--- TASK TO COMPLETE ---
Each line from the first down to the one containing "rejection => ApplicationStatus.rejected" should be returned exactly as it appears below.

--- DATA PROVIDED ---

━━━━━━━━

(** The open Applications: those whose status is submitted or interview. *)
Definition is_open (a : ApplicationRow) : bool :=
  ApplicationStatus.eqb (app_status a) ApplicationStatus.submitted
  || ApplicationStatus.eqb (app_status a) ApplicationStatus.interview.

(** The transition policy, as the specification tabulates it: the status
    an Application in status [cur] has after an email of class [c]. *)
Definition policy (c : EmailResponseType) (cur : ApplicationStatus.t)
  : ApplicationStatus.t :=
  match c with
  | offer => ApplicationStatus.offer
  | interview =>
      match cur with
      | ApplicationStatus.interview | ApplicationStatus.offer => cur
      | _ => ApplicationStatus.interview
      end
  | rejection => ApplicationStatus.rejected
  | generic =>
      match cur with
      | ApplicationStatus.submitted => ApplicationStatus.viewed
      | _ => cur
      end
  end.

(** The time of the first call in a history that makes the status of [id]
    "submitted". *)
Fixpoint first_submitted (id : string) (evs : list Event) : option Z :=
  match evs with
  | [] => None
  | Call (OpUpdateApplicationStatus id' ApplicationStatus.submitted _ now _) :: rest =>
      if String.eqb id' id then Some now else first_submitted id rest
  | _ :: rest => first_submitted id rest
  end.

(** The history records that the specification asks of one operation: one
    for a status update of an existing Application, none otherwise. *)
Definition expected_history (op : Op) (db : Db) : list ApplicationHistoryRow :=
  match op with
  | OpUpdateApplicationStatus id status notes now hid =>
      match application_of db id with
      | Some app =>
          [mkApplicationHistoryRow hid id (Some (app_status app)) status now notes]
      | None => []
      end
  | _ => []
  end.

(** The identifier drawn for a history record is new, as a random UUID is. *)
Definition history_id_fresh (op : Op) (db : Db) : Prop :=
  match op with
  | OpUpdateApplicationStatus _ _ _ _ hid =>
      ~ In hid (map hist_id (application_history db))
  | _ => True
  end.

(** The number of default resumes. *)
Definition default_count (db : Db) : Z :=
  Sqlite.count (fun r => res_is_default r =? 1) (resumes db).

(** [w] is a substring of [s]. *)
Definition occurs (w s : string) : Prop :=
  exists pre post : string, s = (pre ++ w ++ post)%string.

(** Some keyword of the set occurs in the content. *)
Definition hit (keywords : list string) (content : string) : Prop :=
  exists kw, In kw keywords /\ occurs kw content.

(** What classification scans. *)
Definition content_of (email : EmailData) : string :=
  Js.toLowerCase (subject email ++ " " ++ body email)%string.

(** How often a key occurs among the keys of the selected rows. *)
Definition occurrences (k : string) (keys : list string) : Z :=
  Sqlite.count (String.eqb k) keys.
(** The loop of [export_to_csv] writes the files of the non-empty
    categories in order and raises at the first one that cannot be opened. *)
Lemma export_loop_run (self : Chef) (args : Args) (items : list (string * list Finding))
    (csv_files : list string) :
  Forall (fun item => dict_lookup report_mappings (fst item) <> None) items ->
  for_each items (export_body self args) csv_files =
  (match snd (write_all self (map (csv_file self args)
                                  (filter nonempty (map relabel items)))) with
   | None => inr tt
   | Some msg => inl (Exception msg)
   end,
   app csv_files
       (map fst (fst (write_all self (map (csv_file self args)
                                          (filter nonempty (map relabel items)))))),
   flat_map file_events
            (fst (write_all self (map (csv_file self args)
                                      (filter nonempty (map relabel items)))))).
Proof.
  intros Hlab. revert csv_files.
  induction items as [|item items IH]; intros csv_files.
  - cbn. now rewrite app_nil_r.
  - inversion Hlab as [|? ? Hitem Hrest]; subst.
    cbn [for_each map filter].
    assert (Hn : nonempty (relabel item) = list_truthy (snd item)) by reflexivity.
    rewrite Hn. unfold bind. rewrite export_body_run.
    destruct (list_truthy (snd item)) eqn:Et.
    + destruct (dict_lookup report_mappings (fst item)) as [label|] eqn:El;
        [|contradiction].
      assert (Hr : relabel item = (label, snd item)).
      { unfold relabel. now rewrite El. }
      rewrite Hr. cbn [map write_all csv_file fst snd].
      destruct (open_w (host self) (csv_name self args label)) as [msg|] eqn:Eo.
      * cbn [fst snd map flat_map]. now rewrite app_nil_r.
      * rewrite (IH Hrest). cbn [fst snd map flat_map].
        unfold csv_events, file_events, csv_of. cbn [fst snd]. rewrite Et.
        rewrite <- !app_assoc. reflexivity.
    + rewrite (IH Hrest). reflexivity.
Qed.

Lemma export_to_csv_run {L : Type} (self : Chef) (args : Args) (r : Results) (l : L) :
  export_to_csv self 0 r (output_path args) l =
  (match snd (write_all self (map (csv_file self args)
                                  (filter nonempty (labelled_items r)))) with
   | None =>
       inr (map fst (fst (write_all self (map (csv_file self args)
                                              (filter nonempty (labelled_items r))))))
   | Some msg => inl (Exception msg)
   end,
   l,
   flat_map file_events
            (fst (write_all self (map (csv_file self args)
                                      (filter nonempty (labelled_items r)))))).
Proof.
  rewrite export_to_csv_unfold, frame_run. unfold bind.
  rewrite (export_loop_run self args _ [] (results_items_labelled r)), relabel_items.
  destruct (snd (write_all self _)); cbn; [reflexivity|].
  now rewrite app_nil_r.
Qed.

━━━━━━━━

--- YOUR RESPONSE ---
(** The open Applications: those whose status is submitted or interview. *)
Definition is_open (a : ApplicationRow) : bool :=
  ApplicationStatus.eqb (app_status a) ApplicationStatus.submitted
  || ApplicationStatus.eqb (app_status a) ApplicationStatus.interview.

(** The transition policy, as the specification tabulates it: the status
    an Application in status [cur] has after an email of class [c]. *)
Definition policy (c : EmailResponseType) (cur : ApplicationStatus.t)
  : ApplicationStatus.t :=
  match c with
  | offer => ApplicationStatus.offer
  | interview =>
      match cur with
      | ApplicationStatus.interview | ApplicationStatus.offer => cur
      | _ => ApplicationStatus.interview
      end
  | rejection => ApplicationStatus.rejected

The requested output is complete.